Arezzo, Mancini: "Galderisi? Niente di scontato"
Il portale ColoreAmaranto.it ha contattato telefonicamente il presidente Mancini per capire il futuro che aspetta l'A.C.Arezzo. Subito gli stato chiesto della posizione di Franco Ceravolo: "Non ho molta voglia di parlare di questo argomento, le dico soltanto che ho una grande voglia di uscire dal mondo del calcio che è una vera e propria associazione a delinquere, un mondo abominevole".
Come inizio niente male, ma Ceravolo resta?
"Ceravolo ha il contratto per altri quattro anni, quindi se non si dimette o trova un'altra squadra resta con noi".
E Mancini che fa?
"Se non trovo qualcuno che prenda la società vado avanti con i giovani, su questo c'è una convergenza di vedute con il direttore generale".
Lei fa trasparire la rabbia per una nuova stagione buttata via.
"Sono molto più arrabbiato oggi di domenica pomeriggio.

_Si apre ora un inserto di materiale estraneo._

(* ===== verification/UserScenarios.v ===== *)
(** * The accounts of the demo realm, administered

    The concrete store as a store of accounts, closed runs of the user
    routes, and an update whose answer does not say what it stored. *)

From Stdlib Require Import String Ascii ZArith Lia.
From stdpp Require Import base numbers list sorting strings gmap relations.
From S2P Require Import Prelude GoText Json Model Runtime Roles MemStore Token AuthStore Httpx DeviceStore Handler Steps PasswordAuth HandlerSpec AnswerSpec AdminAuth AdminRoles AdminSpec Login AdminUsers AdminUsersSpec Demo AdminScenarios.

Local Open Scope Z_scope.

Module UserScenarios.
Import Model Store MemStore Httpx Handler Steps HandlerSpec AnswerSpec PasswordAuth AdminAuth AdminRoles AdminSpec AdminUsers AdminUsersSpec Demo AdminScenarios.

(** ** The laws hold of the concrete store *)

(** A lookup reads the rows of one key. *)
Lemma find_row_key {A} (p q : A -> bool) l :
  (forall a, p a = true -> q a = true) -> find_row p l = find_row p (List.filter q l).
Proof.
  intros Hq. unfold find_row. induction l as [|a l IH]; simpl; [done|].
  destruct (p a) eqn:Ep; [rewrite (Hq _ Ep); simpl; by rewrite Ep|].
  destruct (q a); simpl; rewrite ?Ep; done.
Qed.

(** The rows of a key no change concerns. *)
Lemma rows_map {A} (q : A -> bool) (f : A -> A) l :
  (forall a, f a = a \/ (q a = false /\ q (f a) = false)) -> List.filter q (map f l) = List.filter q l.
Proof.
  intros Hf. induction l as [|a l IH]; simpl; [done|]. rewrite IH. by destruct (Hf a) as [->|[-> ->]].
Qed.

Lemma rows_filter {A} (q r : A -> bool) l :
  (forall a, q a = true -> r a = true) -> List.filter q (List.filter r l) = List.filter q l.
Proof.
  intros Hq. induction l as [|a l IH]; simpl; [done|].
  destruct (r a) eqn:Er; simpl; destruct (q a) eqn:Eq; rewrite ?IH; try done. by rewrite (Hq _ Eq) in Er.
Qed.

Lemma rows_app {A} (q : A -> bool) l a : q a = false -> List.filter q (l ++ [a]) = List.filter q l.
Proof. intros Hq. rewrite List.filter_app. simpl. by rewrite Hq, app_nil_r. Qed.

Definition user_rows (id : string) : list User -> list User := List.filter (fun u => String.eqb (user_ID u) id).
Definition credential_rows (id : string) : list Credential -> list Credential :=
  List.filter (fun c => String.eqb (cred_UserID c) id).

Lemma find_row_same_key {A} (p q : A -> bool) l l' :
  List.filter q l' = List.filter q l -> (forall a, p a = true -> q a = true) -> find_row p l' = find_row p l.
Proof. intros H Hq. rewrite (find_row_key p q l'), (find_row_key p q l), H by done. done. Qed.

(** An account is its rows. *)
Lemma untouched_rows (db db' : DB) id :
  user_rows id (db_users db') = user_rows id (db_users db) ->
  credential_rows id (db_credentials db') = credential_rows id (db_credentials db) -> untouched db db' id.
Proof.
  intros Hu Hc. split; [|split]; cbn.
  - intros realm. apply (find_row_same_key _ _ _ _ Hu). by intros u [_ ?]%andb_true_iff.
  - intros t. apply (find_row_same_key _ _ _ _ Hc). by intros c [? _]%andb_true_iff.
  - exact (f_equal Ok Hc).
Qed.

(** A row under one key is not under another. *)
Lemma other_key (a b x : string) : a <> b -> String.eqb x b = true -> String.eqb x a = false.
Proof. intros H ->%String.eqb_eq. by apply String.eqb_neq. Qed.

Lemma found_replaced {A} (p q : A -> bool) (f : A -> A) l a :
  find_row p l = Ok a -> q a = true -> (forall b, q b = true -> p (f b) = true) ->
  (exists b, q b = true /\ find_row p (map (fun b => if q b then f b else b) l) = Ok (f b)).
Proof.
  intros Hfind Ha Hp. unfold find_row in *. revert Hfind. induction l as [|b l IH]; simpl; [done|].
  destruct (q b) eqn:Eq.
  - intros _. exists b. by rewrite (Hp _ Eq).
  - destruct (p b) eqn:Ep; [|done]. intros [= ->]. by rewrite Ha in Eq.
Qed.

Lemma found_appended {A} (p : A -> bool) l a :
  existsb p l = false -> p a = true -> find_row p (l ++ [a]) = Ok a.
Proof.
  unfold find_row. intros E Ha. induction l as [|b l IH]; simpl; [by rewrite Ha|].
  apply orb_false_iff in E as [-> E]. by apply IH.
Qed.

Lemma found_there {A} (p : A -> bool) l : existsb p l = true -> exists a, find_row p l = Ok a.
Proof.
  unfold find_row. induction l as [|b l IH]; simpl; [done|]. destruct (p b); [by exists b|by apply IH].
Qed.

(** A credential is found as it was set. *)
Lemma credential_set_found (db : DB) c : exists c',
  CredentialByUser (with_credentials db
      (if existsb (credential_for (cred_UserID c) (cred_Type c)) (db_credentials db)
       then map (fun x => if credential_for (cred_UserID c) (cred_Type c) x then replacing x c else x) (db_credentials db)
       else db_credentials db ++ [c])) (cred_UserID c) (cred_Type c) = Ok c' /\ secret c' = secret c.
Proof.
  set (same := credential_for (cred_UserID c) (cred_Type c)).
  assert (same c = true) as Hc by (unfold same, credential_for; by rewrite !String.eqb_refl).
  destruct (existsb same (db_credentials db)) eqn:E.
  - destruct (found_there _ _ E) as [a Ha].
    destruct (found_replaced same same (fun x => replacing x c) _ _ Ha) as (x & _ & Hx).
    + by apply find_row_elem in Ha as [_ Ha].
    + intros x _. exact Hc.
    + by exists (replacing x c).
  - exists c. split; [|done]. exact (found_appended same _ _ E Hc).
Qed.

Ltac written := cbn; repeat case_match; intros; simplify_eq; cbn.

#[export] Instance mem_AccountLaws : AccountLaws DB.
Proof.
  split.
  - intros st realm id u [_ H]%find_row_elem. apply andb_true_iff in H as [H%String.eqb_eq H'%String.eqb_eq]. done.
  - intros st id i c [_ H]%find_row_elem. apply andb_true_iff in H as [H%String.eqb_eq _]. done.
  - intros st id l [= <-]. apply List.Forall_forall. intros c [_ H%String.eqb_eq]%List.filter_In. done.
  - intros st u st' H id Hid. revert H. written. apply untouched_rows; [|done]. apply rows_app.
    by apply String.eqb_neq, not_eq_sym.
  - intros st u st' H id Hid. revert H. written. apply untouched_rows; [|done]. apply rows_map.
    intros v. destruct (user_at _ _ v) eqn:E; [right|by left]. apply andb_true_iff in E as [_ E].
    split; [by apply (other_key _ _ _ Hid)|by apply String.eqb_neq, not_eq_sym].
  - intros st realm i st' H id Hid. revert H. written. apply untouched_rows; apply rows_filter.
    + intros u Hu. apply negb_true_iff, andb_false_iff. right. by apply (other_key _ _ _ (not_eq_sym Hid)).
    + intros c Hc. apply negb_true_iff. by apply (other_key _ _ _ (not_eq_sym Hid)).
  - intros st c st' H id Hid. revert H. cbn. intros [= <-]. apply untouched_rows; [done|]. cbn.
    assert (String.eqb (cred_UserID c) id = false) as Hc by by apply String.eqb_neq, not_eq_sym.
    case_match; [|by apply rows_app]. apply rows_map.
    intros x. destruct (credential_for _ _ x) eqn:E; [right|by left]. apply andb_true_iff in E as [E _].
    split; [by apply (other_key _ _ _ Hid)|done].
  - intros st u i st' H id Hid. revert H. written. apply untouched_rows; [done|]. apply rows_filter.
    intros c Hc. apply negb_true_iff, andb_false_iff. left. by apply (other_key _ _ _ (not_eq_sym Hid)).
  - intros st c st' H id Hid. revert H. written. apply untouched_rows; [done|]. apply rows_map.
    intros x. destruct (credential_at _ _ x) eqn:E; [right|by left]. apply andb_true_iff in E as [E _].
    split; cbn; by apply (other_key _ _ _ Hid).
  - intros st realm u st' [= <-] id. by apply untouched_rows.
  - intros st u r st' H id. revert H. written. by apply untouched_rows.
  - intros st c st' [= <-]. apply credential_set_found.
  - by intros st c st' [= <-].
  - intros st u st' v H Hv Hid. revert H. written.
    destruct (found_replaced _ (user_at (user_RealmID u) (user_ID u)) (fun _ => u) _ _ Hv) as (x & _ & ->); [|..|done].
    + apply find_row_elem in Hv as [_ Hv]. apply andb_true_iff in Hv as [Hv _]. unfold user_at. by rewrite Hv, Hid, String.eqb_refl.
    + intros _ _. by rewrite !String.eqb_refl.
  - intros st u st' H id t. revert H. by written.
  - intros st u st' H. revert H. written. apply found_appended; [done|]. by rewrite !String.eqb_refl.
  - intros st u r st' H realm n. revert H. by written.
Qed.

(** ** The realm *)

Definition default_role : Role := demo_role "d-1" "default-roles-demo" false.

(** carol has an attribute. *)
Definition carol : User :=
  {| user_ID := "u-3"; user_RealmID := "r-1"; user_Username := "carol"; user_Email := "";
     user_EmailVerified := false; user_Enabled := true; user_FirstName := ""; user_LastName := "";
     user_CreatedTimestamp := 0; user_Attributes := {["team"%string := Some ["a"%string]]};
     user_RequiredActions := ["VERIFY_EMAIL"%string]; user_NotBefore := 0 |}.

(** alice may manage users. *)
Definition user_db : DB :=
  let db := admin_db ["a-1"%string] in
  with_accounts (with_roles db (default_role :: db_roles db) (db_user_roles db) (db_group_roles db) (db_composites db))
    [demo_user; bob; carol] (db_credentials db) (db_user_sessions db) (db_client_sessions db).

Definition user_world : world DB :=
  World user_db AuthStore.newAuthStore DeviceStore.newDeviceStore ∅ ∅ demo_entropy (newResponse ∅) [].

Definition ascii_fold (a b : string) : bool := String.eqb a b.

Definition serve_user (x : user_route) (r : Request) (w : world DB) : world DB :=
  run (serve_users demo_IDKey demo_base (fun s => s) ascii_fold demo_now x r) w.

Definition user_request (id body : string) : Request := admin_request [("userID"%string, id)] (quoted body).

(** What the login form makes of a name and a password. *)
Definition logs_in (w : world DB) (name password : string) : option (res string User) :=
  Login.verifyLoginCredentials demo_IDKey (fun s => s) (w_store w) demo_realm name password.

Definition status_of (w : world DB) : option Z := status (w_resp w).

(** ** Closed runs *)

Definition create_dave : Request :=
  user_request "" "{'username':'dave','enabled':true,'credentials':[{'value':'one'},{'value':'two','temporary':true}]}".

Definition reset_bob : Request := user_request "u-2" "{'value':'s3cret','temporary':true}".

(** Creations, answered in the order the code decides them. *)
Lemma creations_answered :
  status_of (serve_user CreateUserR create_dave user_world) = Some 201 /\
  status_of (serve_user CreateUserR (user_request "" "{'username':'alice'}") user_world) = Some 409 /\
  status_of (serve_user CreateUserR (user_request "" "{'username':''}") user_world) = Some 400 /\
  status_of (serve_user CreateUserR (user_request "" "null") user_world) = Some 500 /\
  status_of (serve_user CreateUserR (user_request "" "{'username':'eve','credentials':[{}]}") user_world) = Some 500 /\
  length (db_users (w_store (serve_user CreateUserR (user_request "" "{'username':'eve','credentials':[{}]}") user_world))) = 3%nat.
Proof. vm_compute. done. Qed.

(** ** An update stores what it does not answer for

    [userRepresentationOf] hands the update the user's own attribute map, and
    the decoder writes into a map that is there.  The handler means to leave
    attributes alone, and does for bob, who has none; carol's are changed. *)
Definition put_attributes (id : string) : world DB :=
  serve_user UpdateUserR (user_request id "{'attributes':{'team':['b'],'more':['c']}}") user_world.

Lemma put_attributes_stick :
  status_of (put_attributes "u-2") = Some 204 /\ status_of (put_attributes "u-3") = Some 204 /\
  map (fun u => map_to_list (user_Attributes u)) (db_users (w_store (put_attributes "u-2"))) =
    [[]; []; [("team"%string, Some ["a"%string])]] /\
  map (fun u => map_to_list (user_Attributes u)) (db_users (w_store (put_attributes "u-3"))) =
    [[]; []; [("more"%string, Some ["c"%string]); ("team"%string, Some ["b"%string])]].
Proof. vm_compute. done. Qed.

(** ** Closed instances of the theorems *)

Lemma reset_password_opens_login_witness :
  let w' := serve_user ResetPasswordR reset_bob user_world in
  logs_in user_world "bob" "s3cret" = Some (Err Login.msgInvalidCredentials) /\ status_of w' = Some 204 /\
  exists actions, opens_login demo_IDKey (fun s => s) (w_store w') demo_realm "bob" "s3cret" (with_actions bob actions) /\
    (forall a, a ∈ actions <-> if decide (a = updatePasswordAction) then true = true else a ∈ user_RequiredActions bob).
Proof.
  cbv zeta. split; [vm_compute; reflexivity|]. split; [vm_compute; reflexivity|].
  apply (reset_password_opens_login demo_IDKey demo_base (fun s => s) ascii_fold demo_now reset_bob user_world demo_realm bob
           {| pr_Value := "s3cret"; pr_Temporary := true |} "bob"); try reflexivity; [done|vm_compute; reflexivity..].
Defined.

Definition dave_rep : userRepresentation :=
  {| ur_Username := "dave"; ur_FirstName := ""; ur_LastName := ""; ur_Email := ""; ur_EmailVerified := false;
     ur_Enabled := true; ur_Held := ∅;
     ur_Credentials := [ {| cq_Type := ""; cq_Value := Some "one"%string; cq_Temporary := false; cq_UserLabel := "" |};
                         {| cq_Type := ""; cq_Value := Some "two"%string; cq_Temporary := true; cq_UserLabel := "" |} ] |}.

Lemma created_user_signs_in_witness :
  let w' := serve_user CreateUserR create_dave user_world in
  logs_in w' "dave" "one" = Some (Err Login.msgInvalidCredentials) /\ status_of w' = Some 201 /\
  exists user, created_as (fun s => s) demo_realm dave_rep user /\
    opens_login demo_IDKey (fun s => s) (w_store w') demo_realm "dave" "two" user.
Proof.
  cbv zeta. split; [vm_compute; reflexivity|]. split; [vm_compute; reflexivity|].
  apply (created_user_signs_in demo_IDKey demo_base (fun s => s) ascii_fold demo_now create_dave user_world demo_realm dave_rep
           {| cq_Type := ""; cq_Value := Some "two"%string; cq_Temporary := true; cq_UserLabel := "" |} "dave");
    try reflexivity; try done; vm_compute; reflexivity.
Defined.

Lemma user_routes_confined_witness :
  let w' := serve_user ResetPasswordR reset_bob user_world in
  logs_in w' "bob" "s3cret" = Some (Ok (with_actions bob ["UPDATE_PASSWORD"%string])) /\
  (w_store w' = w_store user_world \/
   user_writes ResetPasswordR = true /\
   (exists realm c, called demo_base demo_now (w_store user_world) reset_bob realm c /\
      hasAny c (user_roles ResetPasswordR) = true) /\
   forall id, id <> "u-2"%string -> untouched (w_store user_world) (w_store w') id).
Proof.
  cbv zeta. split; [vm_compute; reflexivity|].
  exact (proj2 (user_routes_confined demo_IDKey demo_base (fun s => s) ascii_fold demo_now ResetPasswordR reset_bob user_world)).
Defined.

End UserScenarios.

Abbiamo compromesso la qualificazione in casa davanti ai nostri tifosi con una prestazione indecente. Che Semplici la squadra non lo voleva lo avevano capito tutti dopo la sconfitta di Figline. Da me vennero in dieci giocatori a chiedermi di non mandare via Galderisi".
E allora perchè lo avete mandato via?
"Fu Ceravolo a voler prendere questa decisione dopo la litigata di Galderisi con un giornalista in sala stampa dopo la partita con il Viareggio. Questa scelta di fatto ha compromesso la nostra stagione".
Ceravolo adesso dice che si riparte da Galderisi.
"Io voglio puntualizzare che non ho nulla di personale contro Galderisi, dico soltanto che non dobbiamo confermare un tecnico sulla spinta emotiva della partita di Cremona. E' vero che l'Arezzo ha fatto una grande prestazione, ma manca la controprova. Dobbiamo infatti tenere presente che la Cremonese è scesa in campo con la qualificazione in tasca ed ha pensato soltanto ad amministrare il suo vantaggio. Addirittura è andata subito in gol, rendendo così proibitivo il compito della nostra squadra. A quel punto che interesse aveva la Cremonese ad attaccare?".
Insomma a lei questo Galderisi non convince?
" Io analizzo il suo campionato e non dimentico tutte le volte che si è fatto rimontare. Dobbiamo riflettere attentamente prima di prendere decisioni importanti, non farsi trascinare dall'entusiasmo di una partita vinta con la forza della disperazione".